WHAT THE TASK REQUIRES> Copy out all lines bearing the word "eexists" from the listing below.

----

(** *** What is returned *)

(** X15. [ValidateSubdivision] with a country of length 2, once its request
    has reached the client: a response with a status below 400 is returned
    as the decoder leaves it (the decoded result, and a nil error when the
    body decodes); a status of 400 or more and an error of the client are
    returned as an error beside the zero result.  The heap is not
    touched. *)
Theorem ValidateSubdivision_outcome v ctx code country opts w req :
  String.length country = 2%nat ->
  post_request v ctx "/api/validate/subdivision"
    {[ "code" := JString code;
       "country" := JString (ToUpper country);
       "follow_related" := JBool (FollowRelated opts);
       "allow_parent_selection" := JBool (AllowParentSelection opts) ]}
    = inl req ->
  ∃ w',
    sent w' = sent w ++ [req] ∧ heap w' = heap w ∧
    (∀ resp, httpClient v req = DoResponse resp ->
       (StatusCode resp < 400)%Z ->
       ValidateSubdivision v ctx code country opts w =
         Some (decode_ValidationResult (resp_Body resp) zero, w')) ∧
    (∀ resp, httpClient v req = DoResponse resp ->
       (400 <= StatusCode resp)%Z ->
       ∃ e, ValidateSubdivision v ctx code country opts w =
              Some ((zero, Some e), w')) ∧
    (∀ e, httpClient v req = DoError e ->
       ValidateSubdivision v ctx code country opts w = Some ((zero, Some e), w')).
Proof.
  intros Hlen Hreq. unfold ValidateSubdivision.
  rewrite length_test_true by assumption. cbn [negb].
  erewrite post_then_answered by (rewrite subdivision_body; exact Hreq).
  match goal with
  | |- context [Some (_, ?w1)] => exists w1
  end.
  split; [reflexivity |]. split; [reflexivity |]. split; [| split].
  - intros resp -> Hstatus. apply Z.leb_gt in Hstatus. rewrite Hstatus.
    unfold json_Decode, ValidationResult_Decodable. simpl.
    by destruct (decode_ValidationResult (resp_Body resp) zero).
  - intros resp -> Hstatus. apply Z.leb_le in Hstatus. rewrite Hstatus.
    eexists. reflexivity.
  - intros e ->. reflexivity.
Qed.

(** X16. [ValidateCountries] on codes that all have length 2, once its
    request has reached the client: a response with a status below 400 is
    returned as the results the decoder leaves in the batch envelope, in
    the order it leaves them, beside the decoder's error; a status of 400
    or more and an error of the client are returned as an error beside a
    nil slice. *)
Theorem ValidateCountries_outcome v ctx codes opts w req :
  elems_of (heap w) codes ≠ [] ->
  Forall (λ c, String.length c = 2%nat) (elems_of (heap w) codes) ->
  post_request v ctx "/api/validate/country"
    {[ "code" := JStrings (ToUpper <$> elems_of (heap w) codes);
       "follow_upward" := JBool false ]} = inl req ->
  ∃ w',
    sent w' = sent w ++ [req] ∧
    (∀ resp, httpClient v req = DoResponse resp ->
       (StatusCode resp < 400)%Z ->
       ValidateCountries v ctx codes opts w =
         Some ((Results (decode_multiResult (resp_Body resp) zero).1,
                (decode_multiResult (resp_Body resp) zero).2), w')) ∧
    (∀ resp, httpClient v req = DoResponse resp ->
       (400 <= StatusCode resp)%Z ->
       ∃ e, ValidateCountries v ctx codes opts w = Some ((NilSlice, Some e), w')) ∧
    (∀ e, httpClient v req = DoError e ->
       ValidateCountries v ctx codes opts w = Some ((NilSlice, Some e), w')).
Proof.
  intros Hne Hall Hreq.
  destruct (elems_of_nonempty (heap w) codes Hne) as (l & -> & Hheap).
  rewrite (ValidateCountries_through v ctx l opts _ w Hheap Hne Hall).
  erewrite post_then_answered.
  2:{ erewrite countries_body by (simpl; apply lookup_insert_eq).
      simpl in Hreq. rewrite Hheap in Hreq. exact Hreq. }
  match goal with
  | |- context [Some (_, ?w1)] => exists w1
  end.
  split; [reflexivity |]. split; [| split].
  - intros resp -> Hstatus. apply Z.leb_gt in Hstatus. rewrite Hstatus.
    reflexivity.
  - intros resp -> Hstatus. apply Z.leb_le in Hstatus. rewrite Hstatus.
    eexists. reflexivity.
  - intros e ->. reflexivity.
Qed.

(** X17. [ValidateSubdivisions] with a country of length 2 and a slice that
    is not empty, once its request has reached the client: a response with
    a status below 400 is returned as the results the decoder leaves in the
    batch envelope beside the decoder's error; a status of 400 or more and
    an error of the client are returned as an error beside a nil slice. *)
Theorem ValidateSubdivisions_outcome v ctx codes country opts w req :
  String.length country = 2%nat ->
  elems_of (heap w) codes ≠ [] ->
  post_request v ctx "/api/validate/subdivision"
    {[ "code" := JStrings (elems_of (heap w) codes);
       "country" := JString (ToUpper country);
       "follow_related" := JBool false;
       "allow_parent_selection" := JBool (AllowParentSelection opts) ]}
    = inl req ->
  ∃ w',
    sent w' = sent w ++ [req] ∧
    (∀ resp, httpClient v req = DoResponse resp ->
       (StatusCode resp < 400)%Z ->
       ValidateSubdivisions v ctx codes country opts w =
         Some ((Results (decode_multiResult (resp_Body resp) zero).1,
                (decode_multiResult (resp_Body resp) zero).2), w')) ∧
    (∀ resp, httpClient v req = DoResponse resp ->
       (400 <= StatusCode resp)%Z ->
       ∃ e, ValidateSubdivisions v ctx codes country opts w =
              Some ((NilSlice, Some e), w')) ∧
    (∀ e, httpClient v req = DoError e ->
       ValidateSubdivisions v ctx codes country opts w =
         Some ((NilSlice, Some e), w')).
Proof.
  intros Hlen Hne Hreq.
  destruct (elems_of_nonempty (heap w) codes Hne) as (l & -> & Hheap).
  rewrite (ValidateSubdivisions_through v ctx l country opts _ w Hlen Hheap Hne).
  erewrite post_then_answered.
  2:{ erewrite subdivisions_body by (simpl; apply lookup_insert_eq).
      simpl in Hreq. rewrite Hheap in Hreq. exact Hreq. }
  match goal with
  | |- context [Some (_, ?w1)] => exists w1
  end.
  split; [reflexivity |]. split; [| split].
  - intros resp -> Hstatus. apply Z.leb_gt in Hstatus. rewrite Hstatus.
    reflexivity.
  - intros resp -> Hstatus. apply Z.leb_le in Hstatus. rewrite Hstatus.
    eexists. reflexivity.
  - intros e ->. reflexivity.
Qed.

(** *** Bounds and frame *)

(** Every run of [ValidateCountries]: it ends, with the codes up to some
    index upper-cased and the rest of the world's arrays as they were. *)
Lemma ValidateCountries_run v ctx codes opts w :
  ∃ r w' done rest,
    ValidateCountries v ctx codes opts w = Some (r, w') ∧
    elems_of (heap w) codes = done ++ rest ∧
    elems_of (heap w') codes = (ToUpper <$> done) ++ rest ∧
    ∀ l, codes ≠ strs_at l -> heap w' !! l = heap w !! l.
Proof.
  destruct (decide (elems_of (heap w) codes = [])) as [Hnil | Hne].
  { rewrite ValidateCountries_empty by assumption.
    exists (Slice [], None), w, [], []. rewrite Hnil. auto. }
  destruct (elems_of_nonempty (heap w) codes Hne) as (l & -> & Hheap).
  destruct (decide (Forall (λ c, String.length c = 2%nat)
                      (elems_of (heap w) (strs_at l)))) as [Hall | Hbad].
  - rewrite (ValidateCountries_through v ctx l opts _ w Hheap Hne Hall).
    match goal with
    | |- context [(x <~ post v ctx ?p ?pl ?o ;; ret (@?k x)) ?w1] =>
        destruct (post_then v ctx p pl o k w1) as (r & new & -> & _)
    end.
    eexists _, _, (elems_of (heap w) (strs_at l)), [].
    split; [reflexivity |]. rewrite !app_nil_r. split; [reflexivity |].
    simpl. split.
    + rewrite lookup_insert_eq, Hheap. reflexivity.
    + intros l' Hl'. apply lookup_insert_ne. congruence.
  - apply not_Forall_Exists in Hbad; [| apply _].
    destruct (first_failure (λ c, String.length c = 2%nat) _ Hbad)
      as (good & bad & rest & Hsplit & Hgood & Hlen).
    rewrite Hsplit in Hheap.
    rewrite (ValidateCountries_stops v ctx l opts good bad rest w) by assumption.
    eexists _, _, good, (bad :: rest). split; [reflexivity |].
    split; [assumption |]. simpl. split.
    + rewrite lookup_insert_eq. reflexivity.
    + intros l' Hl'. apply lookup_insert_ne. congruence.
Qed.

(** X18. The loops of the batch methods stay within bounds, whatever the
    slice (nil, empty, or of any length) and the heap: the loop of
    [ValidateCountries], which reads each code and writes it back
    upper-cased, and the loop of [ValidateSubdivisions], which writes each
    code into the slice made with [len(codes)] just before, never index
    out of range. *)
Theorem batch_loops_in_bounds codes w :
  is_Some
    (for_range codes (fun i code =>
       if negb (String.length code =? 2)%nat
       then ret (Some (@NilSlice ValidationResult, Some ErrCountryFormat))
       else _ <~ store codes i (ToUpper code) ;; ret None) w) ∧
  is_Some
    ((payloadCodes <~ make (length (elems_of (heap w) codes)) ;;
      for_range (R := unit) codes (fun i code =>
        if String.eqb code ""
        then _ <~ store payloadCodes i "" ;; ret None
        else _ <~ store payloadCodes i code ;; ret None)) w).
Proof.
  split.
  - rewrite for_range_run.
    destruct (decide (elems_of (heap w) codes = [])) as [Hnil | Hne].
    { rewrite Hnil. by eexists. }
    destruct (elems_of_nonempty (heap w) codes Hne) as (l & -> & Hheap).
    destruct (decide (Forall (λ c, String.length c = 2%nat)
                        (elems_of (heap w) (strs_at l)))) as [Hall | Hbad].
    + pose proof (upper_loop_through l _ [] w Hheap Hall) as Hloop.
      change (length (@nil string)) with 0%nat in Hloop. rewrite Hloop.
      by eexists.
    + apply not_Forall_Exists in Hbad; [| apply _].
      destruct (first_failure (λ c, String.length c = 2%nat) _ Hbad)
        as (good & bad & rest & Hsplit & Hgood & Hlen).
      rewrite Hsplit. rewrite Hsplit in Hheap.
      pose proof (upper_loop_stops l good [] bad rest w Hheap Hgood Hlen) as Hloop.
      change (length (@nil string)) with 0%nat in Hloop. rewrite Hloop.
      by eexists.
  - erewrite bind_run by reflexivity. rewrite for_range_run.
    set (l' := fresh (dom (heap w))).
    assert (Hfresh : heap w !! l' = None).
    { apply not_elem_of_dom. apply is_fresh. }
    destruct (decide (elems_of (heap w) codes = [])) as [Hnil | Hne].
    + rewrite Hnil.
      replace (elems_of (heap (with_heap (<[l' := replicate (length (@nil string)) ""]>
                                          (heap w)) w)) codes)
        with (@nil string); [by eexists |].
      destruct codes as [|l]; [reflexivity |]. simpl in *.
      destruct (decide (l' = l)) as [<- | Hll].
      * rewrite lookup_insert_eq. reflexivity.
      * rewrite lookup_insert_ne by assumption. now rewrite Hnil.
    + destruct (elems_of_nonempty (heap w) codes Hne) as (l & -> & Hheap).
      assert (Hll : l ≠ l') by (intros ->; congruence).
      set (xs := elems_of (heap w) (strs_at l)) in *.
      replace (elems_of (heap (with_heap (<[l' := replicate (length xs) ""]>
                                          (heap w)) w)) (strs_at l))
        with xs
        by (simpl; rewrite lookup_insert_ne by congruence; now rewrite Hheap).
      rewrite (copy_loop l l' xs [] (replicate (length xs) "")).
      * by eexists.
      * assumption.
      * simpl. rewrite lookup_insert_ne by congruence. assumption.
      * simpl. rewrite lookup_insert_eq. reflexivity.
      * apply length_replicate.
Qed.

(** X19. [ValidateCountries] changes nothing but the case of the caller's
    codes: after any run the caller's slice has the same number of codes,
    each of them either as it was or upper-cased, and every other array of
    the heap is as it was. *)
Theorem ValidateCountries_changes_case_only v ctx codes opts w r w' :
  ValidateCountries v ctx codes opts w = Some (r, w') ->
  Forall2 (λ before after, after = before ∨ after = ToUpper before)
    (elems_of (heap w) codes) (elems_of (heap w') codes) ∧
  ∀ l, codes ≠ strs_at l -> heap w' !! l = heap w !! l.
Proof.
  intros Hrun.
  destruct (ValidateCountries_run v ctx codes opts w)
    as (r0 & w0 & done & rest & Hrun0 & Hbefore & Hafter & Hframe).
  rewrite Hrun in Hrun0. injection Hrun0 as <- <-.
  split; [| assumption].
  rewrite Hbefore, Hafter. apply Forall2_app.
  - apply Forall2_fmap_r. apply Forall_Forall2_diag.
    apply Forall_forall. auto.
  - apply Forall_Forall2_diag. apply Forall_forall. auto.
Qed.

----

TASK ANSWER>
    eexists. reflexivity.
    eexists. reflexivity.
    eexists. reflexivity.
    eexists _, _, (elems_of (heap w) (strs_at l)), [].
    eexists _, _, good, (bad :: rest). split; [reflexivity |].
    { rewrite Hnil. by eexists. }
      by eexists.
      by eexists.
        with (@nil string); [by eexists |].
      * by eexists.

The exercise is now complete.